1. An idea, I fear, prevails, that truths are obvious enough in themselves, but that they apply only to men of literary education to professional characters, and persons of fortune and leisure; and that it is out of the power of the other classes of society, and those who pass most of their time in manual labor and mechanical industry, to engage in the pursuit of knowledge with any hope of being useful to themselves and others.

2. This I believe to be a great error. What is it that we wish to improve? The mind. Is this a thing monopolized by any class of society? God forbid! It is the heritage with which He has endowed all the children of the great family of man. Is it a treasure belonging to the wealthy? It is a talent bestowed alike on rich and poor, high and low. But this is not all: mind is, in all men, and in every man, the same active, living and creative principle; it is the man himself.

3. One of the renowned philosophers of heathen antiquity beautifully said of the intellectual faculties: "I call them not mine but me." It is these which make the man, which are the man. I do not say that opportunities, that wealth, leisure, and great advantages for education, are nothing; but I do say that they are much less than is commonly supposed; I do say, as a general rule, that the amount of useful knowledge which men acquire, and the good they do with it, are by no means in direct proportion to the degree to which they have enjoyed what are commonly called the great advantages of life.
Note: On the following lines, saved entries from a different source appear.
(** Closing the gap and ending the line. *)
Lemma remove_line_run s t c :
  sh_line s = pad t → (0 < c < length t)%nat → (length t < FINSH_CMD_SIZE)%nat →
  (memmove_line (Z.of_nat (c - 1)) (Z.of_nat (c - 1) + 1) (Z.of_nat (length t - 1) - Z.of_nat (c - 1)) ;;
   on_line (st (Z.of_nat (length t - 1)) 0)) s = Some (tt, set_line_out (pad (cut c t)) (sh_out s) s).
Proof.
  intros Hl Hc Hs. unfold bind, memmove_line. rewrite Hl, length_pad by lia.
  replace (_ && _) with true by (symmetry; rewrite !andb_true_iff, !Z.leb_le; lia).
  replace (Z.to_nat (Z.of_nat (c - 1) + 1)) with c by lia. replace (Z.to_nat (Z.of_nat (length t - 1) - Z.of_nat (c - 1))) with (length t - c)%nat by lia.
  replace (Z.to_nat (Z.of_nat (c - 1) + (Z.of_nat (length t - 1) - Z.of_nat (c - 1)))) with (length t - 1)%nat by lia. rewrite Nat2Z.id.
  destruct (lookup_lt_is_Some_2 t (length t - 1)) as [y Hy]; [lia|]. set (N := (FINSH_CMD_SIZE - length t)%nat).
  assert (take (c - 1) (pad t) ++ take (length t - c) (drop c (pad t)) ++ drop (length t - 1) (pad t) =
    cut c t ++ y :: replicate N 0) as ->.
  { unfold pad, cut. rewrite take_app_le by lia. rewrite (drop_app_le _ _ c), take_app_le, (take_ge (drop c t)) by (rewrite ?length_drop; lia).
    rewrite (drop_app_le _ _ (length t - 1)) by lia. rewrite (drop_S _ y _ Hy), (drop_ge t (S _)) by lia. by rewrite <- app_assoc. }
  etransitivity; [apply (on_line_run _ _ tt (pad (cut c t)) (sh_out s))|reflexivity]. cbn [sh_line sh_out set_line].
  rewrite (st_run _ _ (cut c t)) by (rewrite length_cut; lia). do 3 f_equal. unfold pad. f_equal. rewrite length_cut by lia.
  replace (FINSH_CMD_SIZE - (length t - 1))%nat with (S N) by (unfold N; lia). done.
Qed.

Lemma truncate_line_run s t :
  sh_line s = pad t → (0 < length t < FINSH_CMD_SIZE)%nat →
  on_line (st (Z.of_nat (length t - 1)) 0) s = Some (tt, set_line_out (pad (cut (length t) t)) (sh_out s) s).
Proof.
  intros Hl Hs. apply on_line_run. destruct (lookup_lt_is_Some_2 t (length t - 1)) as [y Hy]; [lia|].
  assert (pad t = take (length t - 1) t ++ y :: replicate (FINSH_CMD_SIZE - length t) 0) as E.
  { unfold pad. rewrite <- (take_drop (length t - 1) t) at 1. rewrite (drop_S _ y _ Hy), (drop_ge t (S _)) by lia. by rewrite <- app_assoc. }
  rewrite Hl, E, st_run by (rewrite length_take; lia). do 3 f_equal. unfold pad, cut. rewrite drop_all, app_nil_r, length_take.
  f_equal. replace (FINSH_CMD_SIZE - (length t - 1) `min` length t)%nat with (S (FINSH_CMD_SIZE - length t)) by lia. done.
Qed.

Lemma format_back t : format_text [8;37;115;32;32;8] [VStr (Some t)] = Some (8 :: t ++ [32;32;8]).
Proof.
  transitivity (cons 8 <$> format_text (37 :: 115 :: [32;32;8]) [VStr (Some t)]); [reflexivity|].
  rewrite format_string; [done|]. repeat constructor; done.
Qed.

Lemma drop_cut c t : (0 < c ≤ length t)%nat → drop (c - 1) (cut c t) = drop c t.
Proof. intros H. unfold cut. rewrite drop_app_ge by (rewrite length_take; lia). by rewrite length_take, Nat.min_l, Nat.sub_diag by lia. Qed.

Lemma key_backspace_ok p s e :
  rep p s e → does p key_backspace s (if (ed_cur e =? 0)%nat then e else ed_edit (cut (ed_cur e) (ed_text e)) (ed_cur e - 1) e) (back_out e).
Proof.
  intros Hr. pose proof Hr as [_ Hl Hp Hcp Hc Ht _ _ _ _ _ _ _]. unfold does, key_backspace, bind at 1, gets. cbn [id]. rewrite Hcp, Hp.
  unfold back_out. destruct (Nat.eqb_spec (ed_cur e) 0) as [E|E].
  { rewrite E. cbn. exists s. by rewrite app_nil_r. }
  rewrite (proj2 (Z.eqb_neq _ _)) by lia. set (t := ed_text e) in *. set (c := ed_cur e) in *.
  pose proof (cut_ok c t Ht ltac:(lia)) as Hco. pose proof (length_cut c t ltac:(lia)) as Hlc. destruct Ht as [Hb Hlt]. unfold FINSH_CMD_SIZE in Hlt.
  replace (u8 (Z.of_nat c - 1)) with (Z.of_nat (c - 1)) by (rewrite wrap_small; lia).
  replace (u8 (Z.of_nat (length t) - 1)) with (Z.of_nat (length t - 1)) by (rewrite wrap_small; lia).
  unfold bind at 1, modify. set (s1 := set_positions _ _ s).
  assert (∀ o, rep p (set_line_out (pad (cut c t)) o s1) (ed_edit (cut c t) (c - 1) e)) as Hrep.
  { intros o. unfold s1. rewrite <- Hlc. apply rep_edit; [done|done|lia]. }
  destruct (Z.ltb_spec (Z.of_nat (c - 1)) (Z.of_nat (length t - 1))) as [Hin|Hat].
  - pose proof (remove_line_run s1 t c Hl ltac:(lia) Hlt) as Hrm. unfold bind at 1 in Hrm.
    unfold bind at 1. destruct (memmove_line _ _ _ s1) as [[[] s2]|]; [|done]. unfold bind at 1. rewrite Hrm.
    unfold bind at 1. rewrite (str_line_run _ (cut c t)) by (done || lia). rewrite drop_cut by lia.
    assert (length (drop c t) = (length t - c)%nat) as Hld by apply length_drop.
    unfold bind at 1. rewrite (print_run _ _ (8 :: drop c t ++ [32; 32; 8])).
    + rewrite backs_run. slo. eexists. split; [reflexivity|]. split; [done|]. cbn.
      destruct (drop c t) as [|y r] eqn:Ed; [cbn in Hld; lia|]. rewrite <- !app_assoc. cbn. rewrite <- app_assoc. cbn. do 5 f_equal.
      replace (Z.to_nat (Z.of_nat (length t - 1) - Z.of_nat (c - 1) + 1)) with (length r + 2)%nat by (cbn in Hld; lia).
      replace (length r + 1)%nat with (S (length r)) by lia. by replace (length r + 2)%nat with (S (S (length r))) by lia.
    + apply format_back.
    + cbn. rewrite length_app, Hld. cbn. lia.
    + apply Forall_cons_2; [unfold byte; lia|]. apply Forall_app_2; [by apply Forall_drop|all_bytes].
  - assert (c = length t) as Ec by lia. unfold bind at 1. rewrite (print_run _ _ [8; 32; 8]) by (done || (cbn; lia) || all_bytes).
    rewrite (truncate_line_run _ t) by (done || (unfold FINSH_CMD_SIZE; lia)). slo. rewrite <- Ec. eexists. split; [reflexivity|]. split; [done|]. cbn.
    by rewrite drop_ge by lia.
Qed.

(** ** History *)

Lemma format_two a b : format_text [37;115;37;115] [VStr (Some a); VStr (Some b)] = Some (a ++ b).
Proof.
  transitivity ('(fmt, args, t) ← directive_text [115;37;115] [VStr (Some a); VStr (Some b)]; app t <$> text_loop 3 fmt args)%stdpp;
    [reflexivity|].
  rewrite directive_string. cbn [mbind option_bind].
  transitivity (app a <$> ('(fmt, args, t) ← directive_text [115] [VStr (Some b)]; app t <$> text_loop 2 fmt args))%stdpp; [reflexivity|].
  rewrite directive_string. cbn. by rewrite app_nil_r.
Qed.

Lemma prompt_bytes p : prompt_ok p → Forall byte p.
Proof. intros [H _]. eapply Forall_impl; [exact H|]. by intros c [? _]. Qed.

(** The prompt and the line are printed. *)
Lemma show_line_run p s t :
  prompt_ok p → text_ok t → sh_line s = pad t → prompt_text s = p →
  (p ← finsh_get_prompt; t ← on_line (str_at 0); print [37;115;37;115] [VStr (Some p); VStr (Some t)]) s =
    Some (tt, set_line_out (pad t) (sh_out s ++ p ++ t) s).
Proof.
  intros Hp Ht Hl <-. unfold bind, finsh_get_prompt, gets. change 0 with (Z.of_nat 0). rewrite (str_line_run s t 0) by (done || lia).
  rewrite (print_run _ _ (prompt_text s ++ t)); [by rewrite Hl| | |].
  - rewrite drop_0. apply format_two.
  - destruct Hp as [_ Hp], Ht as [_ Ht]. unfold FINSH_CMD_SIZE in Ht. rewrite length_app. lia.
  - apply Forall_app_2; [by apply prompt_bytes|apply Ht].
Qed.

Lemma rep_recall p s e n t o :
  rep p s e → ed_hist e !! n = Some t →
  rep p (set_line_out (pad t) o (set_positions (Z.of_nat (length t)) (Z.of_nat (length t))
    (set_history (Z.of_nat n) (sh_history_count s) (sh_cmd_history s) s))) (ed_recall n e).
Proof.
  intros [] Hn. unfold ed_recall. rewrite Hn. cbn. apply lookup_lt_Some in Hn as Hlt.
  split; try done; cbn; [|lia]. eapply Forall_lookup_1; [exact rp_entries0|exact Hn].
Qed.

Lemma recall_ok p s e n t :
  rep p s e → prompt_ok p → ed_hist e !! n = Some t →
  does p (modify (set_history (Z.of_nat n) (sh_history_count s) (sh_cmd_history s)) ;; recall) s (ed_recall n e) (recall_out p t).
Proof.
  intros Hr Hp Hn. pose proof Hr as [_ Hl _ _ _ _ (rest & Hh & Hlen) Hent _ _ _ Hpr _].
  assert (text_ok t) as Ht by (eapply Forall_lookup_1; [exact Hent|exact Hn]).
  unfold does, bind at 1, modify. set (s1 := set_history _ _ _ s). unfold recall, bind at 1, gets at 1. cbn [id].
  unfold bind at 1, from_opt. cbn [sh_current_history sh_cmd_history s1 set_history]. rewrite Nat2Z.id, Hh.
  rewrite lookup_app_l by (rewrite length_fmap; by apply lookup_lt_Some in Hn). rewrite list_lookup_fmap, Hn. cbn [fmap option_fmap option_map].
  unfold bind at 1, modify at 1. unfold bind at 1. change (str_at 0) with (str_at (Z.of_nat 0)).
  rewrite (str_line_run _ t 0) by (done || lia). rewrite drop_0. unfold bind at 1, modify.
  pose proof Ht as [_ Htl]. unfold FINSH_CMD_SIZE in Htl. rewrite wrap_small by lia.
  unfold shell_handle_history. unfold bind at 1. rewrite (print_run _ _ [27;91;50;75;13]) by (done || (cbn; lia) || all_bytes).
  rewrite (show_line_run p _ t) by done. eexists. split; [reflexivity|]. split; [by apply (rep_recall p s e n t)|].
  cbn. by rewrite <- app_assoc.
Qed.
(** A thread in transit gets a new control block and leaves transit, unless it
    claims to be ready, or running without being current. *)
Lemma swf_put_transit X t th' c :
  swf ({[t]} ∪ X) c → t ∉ X → stat_of th' ≠ RT_THREAD_READY →
  (stat_of th' = RT_THREAD_RUNNING → sc_cur c = Some t) →
  0 ≤ th_current_priority th' < 32 →
  (started th' → th_number_mask th' = 2 ^ th_current_priority th') →
  swf X (put_thr t th' c).
Proof.
  intros [] HtX Hs Hr Hp Hm.
  assert (∀ h, t ∉ tlist (sc_tl c) h) as Hl by (intros h; apply sw_transit0; set_solver).
  split; cbn; try done.
  - intros u h Hu. rewrite lookup_insert_ne by (intros ->; by eapply Hl). eauto.
  - intros u h Hu. apply sw_transit0. set_solver.
  - intros u uh. rewrite lookup_insert. case_decide; [|intros ? ?; apply sw_ready0; set_solver].
    subst. intros [= ->] ? ?. done.
  - intros u uh. rewrite lookup_insert. case_decide; [|eauto]. by intros [= ->].
  - intros u uh. rewrite lookup_insert. case_decide; [|eauto]. by intros [= ->].
  - intros u uh. rewrite lookup_insert. case_decide; [|intros ? ?; apply sw_running0; set_solver].
    subst. intros [= ->] ? ?. eauto.
Qed.

Lemma swf_remove X t th c :
  swf X c → sc_thr c !! t = Some th → th_number_mask th = 2 ^ th_current_priority th →
  swf ({[t]} ∪ X) (remove_sc t th c).
Proof.
  intros [] Ht Hm. pose proof (sw_prio0 t th Ht) as Hp. split; cbn; try done.
  - case_decide; [apply land_range; lia|done].
  - intros p Hpr. rewrite !tlist_remove.
    destruct (Z.eq_dec p (th_current_priority th)) as [->|Hne].
    + case_decide as Hd.
      * rewrite Hm, testbit_clear_mask, Z.eqb_refl, andb_false_r by lia. naive_solver.
      * rewrite sw_group0 by done. split; [done|]. intros _ E. by rewrite E in Hd.
    + rewrite (filter_ne_notin t (tlist (sc_tl c) (HReady p))).
      * rewrite <- sw_group0 by done. case_decide; [|done].
        rewrite Hm, testbit_clear_mask, (proj2 (Z.eqb_neq _ _)), andb_true_r by lia. done.
      * intros (? & ? & [_ ?])%sw_place0. naive_solver.
  - intros h. rewrite tlist_remove. by apply NoDup_filter.
  - intros u h1 h2. rewrite !tlist_remove, !list_elem_of_filter. naive_solver.
  - intros u h. rewrite tlist_remove, list_elem_of_filter. intros [? ?]. eauto.
  - intros u h Hu. rewrite tlist_remove, list_elem_of_filter. intros [? ?].
    eapply sw_transit0; [|done]. set_solver.
  - intros u uh Hu Hx Hs. rewrite tlist_remove, list_elem_of_filter. split; [set_solver|].
    apply sw_ready0; set_solver.
  - intros u uh Hu Hx Hs. eapply sw_running0; set_solver.
Qed.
4. Wisdom does sometimes, but not most commonly, feed her children with a silver spoon. I believe it is perfectly correct to say, that a small proportion only of those who have been most distinguished for the improvement of their minds have enjoyed the best advantages for education. I do not mean to detract, in the least degree, from the advantages of the various seminaries for learning which public and private liberality has founded in our country. They serve as places where a large number of persons are prepared for their employment in the various occupations which the public service requires.

5. But, I repeat it, of the great benefactors of our race, the men who, by wonderful inventions, remarkable discoveries, and extraordinary improvements, have conferred the most eminent services on their fellow-men, and gained the highest names in history—by far the greater part have been men of humble origin, narrow fortunes, small advantages, and self-taught.

6. And this springs from the nature of the mind of man, which is not, like natural things, a vessel to be filled up from without, into which you may pour a little or pour much, and then measure, as with a gauge, the degrees of knowledge imparted. The knowledge that can be so imparted is the least valuable kind of knowledge; and the man who has nothing but this may be very learned, but cannot be very wise. In this great respect, the most important that touches human condition, we are all equal.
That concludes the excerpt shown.